# WHAT THIS TASK INVOLVES
Copy nothing but the lines below running from the line containing "induction s as [|y s IH]; intros" through the line containing "induction s as [|y s IH]; [reflexivity|].", both end lines included.

# RECORDS FOR THIS TASK
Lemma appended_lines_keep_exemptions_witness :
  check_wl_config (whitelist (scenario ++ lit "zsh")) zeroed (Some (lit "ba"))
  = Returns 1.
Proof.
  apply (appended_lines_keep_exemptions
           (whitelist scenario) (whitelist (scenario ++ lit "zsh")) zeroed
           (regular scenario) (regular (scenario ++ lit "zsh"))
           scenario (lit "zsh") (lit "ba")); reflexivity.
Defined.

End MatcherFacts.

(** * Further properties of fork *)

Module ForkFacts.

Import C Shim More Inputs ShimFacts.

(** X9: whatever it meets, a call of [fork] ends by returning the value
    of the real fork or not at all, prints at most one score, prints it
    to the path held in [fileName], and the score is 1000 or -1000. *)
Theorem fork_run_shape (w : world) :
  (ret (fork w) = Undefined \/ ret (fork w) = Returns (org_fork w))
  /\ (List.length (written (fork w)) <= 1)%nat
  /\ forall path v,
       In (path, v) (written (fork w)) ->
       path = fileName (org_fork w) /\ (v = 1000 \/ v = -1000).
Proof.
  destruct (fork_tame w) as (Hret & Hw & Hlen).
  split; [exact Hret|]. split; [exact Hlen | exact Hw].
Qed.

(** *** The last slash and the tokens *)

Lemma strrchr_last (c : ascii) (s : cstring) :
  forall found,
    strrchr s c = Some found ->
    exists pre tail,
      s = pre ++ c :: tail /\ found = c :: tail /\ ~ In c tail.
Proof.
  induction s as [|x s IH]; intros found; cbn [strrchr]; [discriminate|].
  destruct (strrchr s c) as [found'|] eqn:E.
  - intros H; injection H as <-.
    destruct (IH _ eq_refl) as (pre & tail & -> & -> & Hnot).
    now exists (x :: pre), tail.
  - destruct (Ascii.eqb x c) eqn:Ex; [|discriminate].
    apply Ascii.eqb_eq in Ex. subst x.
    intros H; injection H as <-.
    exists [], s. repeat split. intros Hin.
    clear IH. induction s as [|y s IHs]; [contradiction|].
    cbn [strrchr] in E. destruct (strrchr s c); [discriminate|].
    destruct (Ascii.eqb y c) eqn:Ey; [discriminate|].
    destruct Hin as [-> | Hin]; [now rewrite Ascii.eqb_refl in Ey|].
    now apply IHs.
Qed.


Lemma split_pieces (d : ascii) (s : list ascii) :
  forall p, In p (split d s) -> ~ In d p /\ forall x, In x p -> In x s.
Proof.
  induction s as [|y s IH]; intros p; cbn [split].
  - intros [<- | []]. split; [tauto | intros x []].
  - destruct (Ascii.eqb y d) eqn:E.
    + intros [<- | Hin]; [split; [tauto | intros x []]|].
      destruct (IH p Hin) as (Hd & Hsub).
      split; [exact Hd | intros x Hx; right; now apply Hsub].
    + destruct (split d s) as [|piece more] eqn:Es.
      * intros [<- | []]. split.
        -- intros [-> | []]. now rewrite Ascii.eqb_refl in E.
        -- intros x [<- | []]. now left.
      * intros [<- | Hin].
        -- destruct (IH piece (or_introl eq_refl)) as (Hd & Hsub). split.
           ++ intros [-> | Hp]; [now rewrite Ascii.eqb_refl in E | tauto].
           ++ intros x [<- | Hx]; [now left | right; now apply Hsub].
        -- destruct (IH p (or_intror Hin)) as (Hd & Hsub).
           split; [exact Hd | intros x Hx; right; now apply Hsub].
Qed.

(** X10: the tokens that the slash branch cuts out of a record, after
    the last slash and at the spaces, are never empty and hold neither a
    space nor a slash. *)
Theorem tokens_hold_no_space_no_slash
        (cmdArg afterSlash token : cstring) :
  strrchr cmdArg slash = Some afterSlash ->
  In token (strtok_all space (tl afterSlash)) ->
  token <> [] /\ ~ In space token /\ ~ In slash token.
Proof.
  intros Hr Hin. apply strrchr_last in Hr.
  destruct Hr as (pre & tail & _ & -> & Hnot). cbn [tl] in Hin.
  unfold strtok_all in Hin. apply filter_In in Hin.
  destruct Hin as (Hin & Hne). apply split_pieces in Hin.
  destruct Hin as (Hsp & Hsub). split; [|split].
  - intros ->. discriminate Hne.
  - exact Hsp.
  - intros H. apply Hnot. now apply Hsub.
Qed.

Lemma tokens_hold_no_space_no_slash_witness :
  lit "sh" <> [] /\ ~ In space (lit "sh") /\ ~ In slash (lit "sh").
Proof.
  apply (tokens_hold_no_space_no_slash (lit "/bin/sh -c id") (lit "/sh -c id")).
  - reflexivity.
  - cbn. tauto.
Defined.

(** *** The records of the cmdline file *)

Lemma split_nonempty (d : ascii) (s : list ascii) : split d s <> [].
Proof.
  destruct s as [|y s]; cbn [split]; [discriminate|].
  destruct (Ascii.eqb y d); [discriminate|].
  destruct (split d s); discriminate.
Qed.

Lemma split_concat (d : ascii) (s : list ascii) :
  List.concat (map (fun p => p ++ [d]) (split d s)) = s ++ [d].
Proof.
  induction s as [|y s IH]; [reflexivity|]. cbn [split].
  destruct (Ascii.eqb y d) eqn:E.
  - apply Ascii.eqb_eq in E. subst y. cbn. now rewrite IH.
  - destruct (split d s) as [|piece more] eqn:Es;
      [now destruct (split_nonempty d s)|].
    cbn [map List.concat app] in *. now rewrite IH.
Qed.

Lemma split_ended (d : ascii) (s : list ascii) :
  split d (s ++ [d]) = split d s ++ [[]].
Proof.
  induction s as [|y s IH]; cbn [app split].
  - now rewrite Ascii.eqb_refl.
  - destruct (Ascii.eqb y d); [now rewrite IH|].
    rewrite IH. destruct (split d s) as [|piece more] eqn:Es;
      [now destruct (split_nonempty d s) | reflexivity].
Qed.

# SOLVED EXERCISE
  induction s as [|y s IH]; intros p; cbn [split].
  - intros [<- | []]. split; [tauto | intros x []].
  - destruct (Ascii.eqb y d) eqn:E.
    + intros [<- | Hin]; [split; [tauto | intros x []]|].
      destruct (IH p Hin) as (Hd & Hsub).
      split; [exact Hd | intros x Hx; right; now apply Hsub].
    + destruct (split d s) as [|piece more] eqn:Es.
      * intros [<- | []]. split.
        -- intros [-> | []]. now rewrite Ascii.eqb_refl in E.
        -- intros x [<- | []]. now left.
      * intros [<- | Hin].
        -- destruct (IH piece (or_introl eq_refl)) as (Hd & Hsub). split.
           ++ intros [-> | Hp]; [now rewrite Ascii.eqb_refl in E | tauto].
           ++ intros x [<- | Hx]; [now left | right; now apply Hsub].
        -- destruct (IH p (or_intror Hin)) as (Hd & Hsub).
           split; [exact Hd | intros x Hx; right; now apply Hsub].
Qed.

(** X10: the tokens that the slash branch cuts out of a record, after
    the last slash and at the spaces, are never empty and hold neither a
    space nor a slash. *)
Theorem tokens_hold_no_space_no_slash
        (cmdArg afterSlash token : cstring) :
  strrchr cmdArg slash = Some afterSlash ->
  In token (strtok_all space (tl afterSlash)) ->
  token <> [] /\ ~ In space token /\ ~ In slash token.
Proof.
  intros Hr Hin. apply strrchr_last in Hr.
  destruct Hr as (pre & tail & _ & -> & Hnot). cbn [tl] in Hin.
  unfold strtok_all in Hin. apply filter_In in Hin.
  destruct Hin as (Hin & Hne). apply split_pieces in Hin.
  destruct Hin as (Hsp & Hsub). split; [|split].
  - intros ->. discriminate Hne.
  - exact Hsp.
  - intros H. apply Hnot. now apply Hsub.
Qed.

Lemma tokens_hold_no_space_no_slash_witness :
  lit "sh" <> [] /\ ~ In space (lit "sh") /\ ~ In slash (lit "sh").
Proof.
  apply (tokens_hold_no_space_no_slash (lit "/bin/sh -c id") (lit "/sh -c id")).
  - reflexivity.
  - cbn. tauto.
Defined.

(** *** The records of the cmdline file *)

Lemma split_nonempty (d : ascii) (s : list ascii) : split d s <> [].
Proof.
  destruct s as [|y s]; cbn [split]; [discriminate|].
  destruct (Ascii.eqb y d); [discriminate|].
  destruct (split d s); discriminate.
Qed.

Lemma split_concat (d : ascii) (s : list ascii) :
  List.concat (map (fun p => p ++ [d]) (split d s)) = s ++ [d].
Proof.
  induction s as [|y s IH]; [reflexivity|]. cbn [split].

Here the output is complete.